Stored items from a collection
(** The state of the loop over the cells: the solver, the work matrices
    [C] and [E], and [HGlobalMat]. *)
Definition init_cell (un : Uninitialised) (st : SystemSolver * Mat * Mat * Mat) (i : nat)
  : option (SystemSolver * Mat * Mat * Mat) :=
  let '(s, C, E, HGlobalMat) := st in
  let I := cell i in
  let A := A_cell I in
  let B := B_cell I in
  let D := D_cell I in
  let M := M_block A B D in
  let '(C, E) := CE_fill I C E in
  let CE_vec := CE_vec_of C E in
  (* RF_cellwise.emplace_back(...); RF_cellwise[ i ] is then filled *)
  let RF := RF_cellwise s ++ [vzero (nVar * 2 * (k + 1))] in
  rf ← fill_RF 0%S I (default [] (RF !! i));
  let RF := <[i := rf]> RF in
  let G := G_cell I in
  (* CG_cellwise.emplace_back(...); CG_cellwise[ i ] is then filled *)
  let CG := CG_cellwise s ++ [mzero (2 * nVar) (3 * nVar * (k + 1))] in
  let CG := alter (λ _, CG_of C G) i CG in
  let '(H, HGlobalMat) := H_fill i I HGlobalMat in
  let L := fill_L 0%S i I (L_global s) in
  let X := X_cell un i I in
  Some (mkSystemSolver S (XMats s ++ [X]) (MBlocks s ++ [M]) (CEBlocks s ++ [CE_vec])
          (K_global s) L (H_global s) (H_global_mat s) CG RF (A_cellwise s ++ [A])
          (B_cellwise s ++ [B]) (D_cellwise s ++ [D]) (E_cellwise s ++ [E])
          (C_cellwise s ++ [C]) (G_cellwise s ++ [G]) (H_cellwise s ++ [H])
          (sig s) (q s) (u s) (dsigdt s) (dqdt s) (dudt s) (lambda s) (dlamdt s)
          (initialised s) (alpha s) (total_steps s) (resNorm s) (isTesting s),
        C, E, HGlobalMat).
Lemma values_nonempty_get (d : list (string * list string)) (k : string)
    (vs : list string) :
  values_nonempty d -> dict_get k d = Some vs ->
  exists v rest, vs = v :: rest /\ v <> EmptyString.
Proof.
  intros Hd Hg. apply dict_get_in in Hg.
  unfold values_nonempty in Hd. rewrite Forall_forall in Hd.
  destruct (Hd _ Hg) as [Hne Hall]. simpl in *.
  destruct vs as [|v rest]; [congruence|].
  exists v, rest. split; [reflexivity|]. now inversion Hall.
Qed.

(** The job id read from [jk], else from [vjk]. *)
Lemma job_key_present {U : Urllib} (q : string) (vs : list string) :
  dict_get "jk" (parse_qs q) = Some vs
  \/ (dict_get "jk" (parse_qs q) = None /\ dict_get "vjk" (parse_qs q) = Some vs) ->
  exists v rest, vs = v :: rest /\ v <> EmptyString
                 /\ job_key (parse_qs q) = Some v.
Proof.
  intros [Hjk|[Hjk Hvjk]].
  - destruct (values_nonempty_get _ _ _ (parse_qs_values q) Hjk) as [v [rest [-> Hv]]].
    exists v, rest. repeat split; [exact Hv|].
    unfold job_key. rewrite Hjk. cbn [first_value opt_truthy].
    apply str_truthy_true in Hv. now rewrite Hv.
  - destruct (values_nonempty_get _ _ _ (parse_qs_values q) Hvjk) as [v [rest [-> Hv]]].
    exists v, rest. repeat split; [exact Hv|].
    unfold job_key. now rewrite Hjk, Hvjk.
Qed.

Lemma normalize_with_job_id {U : Urllib} (url : string) (parsed : SplitResult)
    (vs : list string) :
  urlparse url = Ok parsed ->
  dict_get "jk" (parse_qs parsed.(query)) = Some vs
  \/ (dict_get "jk" (parse_qs parsed.(query)) = None
      /\ dict_get "vjk" (parse_qs parsed.(query)) = Some vs) ->
  exists v rest, vs = v :: rest /\ v <> EmptyString
                 /\ normalize_job_url url = canonical_url v.
Proof.
  intros Hp Hq. destruct (job_key_present _ _ Hq) as [v [rest [-> [Hv Hk]]]].
  exists v, rest. repeat split; [exact Hv|].
  rewrite normalize_job_url_unfold, Hp, normalize_parsed_unfold, Hk.
  apply str_truthy_true in Hv. now rewrite Hv.
Qed.

Ltac eval_normalize :=
  cbv -[unquote]; rewrite ?unquote_plain by reflexivity;
  cbv -[unquote]; rewrite ?unquote_plain by reflexivity;
  try reflexivity.

Lemma normalize_click_url {U : Urllib} :
  normalize_job_url "https://www.indeed.com/rc/clk?jk=abc123&other=1"
  = "https://www.indeed.com/viewjob?jk=abc123".
Proof. eval_normalize. Qed.

Lemma normalize_mobile_with_id {U : Urllib} :
  normalize_job_url "https://www.indeed.com/m/viewjob?jk=xyz"
  = "https://www.indeed.com/viewjob?jk=xyz".
Proof. eval_normalize. Qed.

(** An empty [jk=] in the URL is dropped by [parse_qs]; the id comes from
    [vjk]. *)
Lemma normalize_blank_jk_url {U : Urllib} :
  normalize_job_url "https://www.indeed.com/viewjob?jk=&vjk=abc"
  = "https://www.indeed.com/viewjob?jk=abc".
Proof. eval_normalize. Qed.

(** An empty [jk=] and no [vjk]: the mobile-path rule applies. *)
Lemma normalize_blank_jk_mobile {U : Urllib} :
  normalize_job_url "https://www.indeed.com/m/viewjob?jk="
  = "https://www.indeed.com/viewjob?jk=".
Proof. eval_normalize. Qed.

(** An empty [jk=], no [vjk] and no mobile path: the input comes back. *)
Lemma normalize_blank_jk_unchanged {U : Urllib} :
  normalize_job_url "https://www.indeed.com/viewjob?jk="
  = "https://www.indeed.com/viewjob?jk=".
Proof. eval_normalize. Qed.

Section FilledPairs.
Context {U : Urllib}.

(** [parse_qsl] drops the pieces without a value and decodes the others. *)
Lemma parse_pair_segment (seg : string) :
  parse_pair seg = if blank_segment seg then [] else [segment_pair seg].
Proof.
  unfold parse_pair, blank_segment, segment_pair.
  destruct (str_truthy seg) eqn:Ht; cbn [negb].
  - destruct (str_partition "=" seg) as [[n v]|]; [|reflexivity].
    destruct (str_truthy v); reflexivity.
  - apply str_truthy_false in Ht. subst seg. reflexivity.
Qed.

Lemma parse_qsl_filled (qs : string) : parse_qsl qs = filled_pairs qs.
Proof.
  unfold parse_qsl, filled_pairs, query_segments.
  generalize (if str_truthy qs then str_split "&" qs else []). intros segs.
  induction segs as [|seg rest IH]; [reflexivity|].
  cbn [flat_map filter]. rewrite parse_pair_segment.
  destruct (blank_segment seg); cbn [negb map app]; now rewrite IH.
Qed.

Lemma dict_get_append (k n v : string) (d : list (string * list string)) :
  dict_get k (dict_append n v d)
  = if String.eqb n k
    then Some (match dict_get k d with Some vs => vs ++ [v] | None => [v] end)
    else dict_get k d.
Proof.
  induction d as [|[a vs] r IH]; cbn [dict_append dict_get].
  - destruct (String.eqb n k); reflexivity.
  - destruct (String.eqb_spec a n) as [->|Han]; cbn [dict_get].
    + destruct (String.eqb n k); reflexivity.
    + rewrite IH. destruct (String.eqb_spec a k) as [->|Hak]; [|reflexivity].
      destruct (String.eqb_spec n k) as [->|]; [now elim Han|reflexivity].
Qed.

Lemma dict_get_fold (k : string) (pairs : list (string * string)) :
  forall d,
    dict_get k (fold_left (fun d nv => dict_append (fst nv) (snd nv) d) pairs d)
    = match dict_get k d, values_named k pairs with
      | Some vs, l => Some (vs ++ l)
      | None, [] => None
      | None, l => Some l
      end.
Proof.
  unfold values_named.
  induction pairs as [|[n v] rest IH]; intros d; cbn [fold_left filter map fst snd].
  - destruct (dict_get k d) as [vs|]; [now rewrite app_nil_r|reflexivity].
  - rewrite IH, dict_get_append. cbn [fst snd].
    destruct (String.eqb n k); cbn [map].
    + destruct (dict_get k d) as [vs|]; [now rewrite <- app_assoc|reflexivity].
    + reflexivity.
Qed.

(** The first value [parse_qs] reports for a name is the value of the
    first piece with that name that has a value. *)
Lemma first_value_parse_qs (k qs : string) :
  first_value (dict_get k (parse_qs qs)) = first_named k (filled_pairs qs).
Proof.
  unfold parse_qs. rewrite dict_get_fold, parse_qsl_filled. cbn [dict_get].
  unfold values_named, first_named.
  induction (filled_pairs qs) as [|[n v] rest IH]; [reflexivity|].
  cbn [filter find fst snd]. destruct (String.eqb n k); [reflexivity|exact IH].
Qed.

Lemma first_named_filled (k qs v : string) :
  first_named k (filled_pairs qs) = Some v -> v <> EmptyString.
Proof.
  unfold first_named.
  destruct (find _ (filled_pairs qs)) as [[n w]|] eqn:Hf; [|discriminate].
  intros H. inversion H; subst w. apply find_some in Hf. destruct Hf as [Hin _].
  rewrite <- parse_qsl_filled in Hin. now apply (parse_qsl_value qs n v).
Qed.

(** The job id of a query: the first [jk] with a value, else the first
    [vjk] with a value. *)
Lemma job_key_filled (qs : string) :
  job_key (parse_qs qs)
  = match first_named "jk" (filled_pairs qs) with
    | Some v => Some v
    | None => first_named "vjk" (filled_pairs qs)
    end.
Proof.
  unfold job_key. rewrite !first_value_parse_qs.
  destruct (first_named "jk" (filled_pairs qs)) as [v|] eqn:Hjk; [|reflexivity].
  apply first_named_filled in Hjk. apply str_truthy_true in Hjk.
  cbn [opt_truthy]. now rewrite Hjk.
Qed.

#### What you will do:
A complete answer gives every line of the data that includes "exact".

#### Task result:
    exists v, rest. repeat split; [exact Hv|].
    exists v, rest. repeat split; [exact Hv|].
  exists v, rest. repeat split; [exact Hv|].
  cbn [filter find fst snd]. destruct (String.eqb n k); [reflexivity|exact IH].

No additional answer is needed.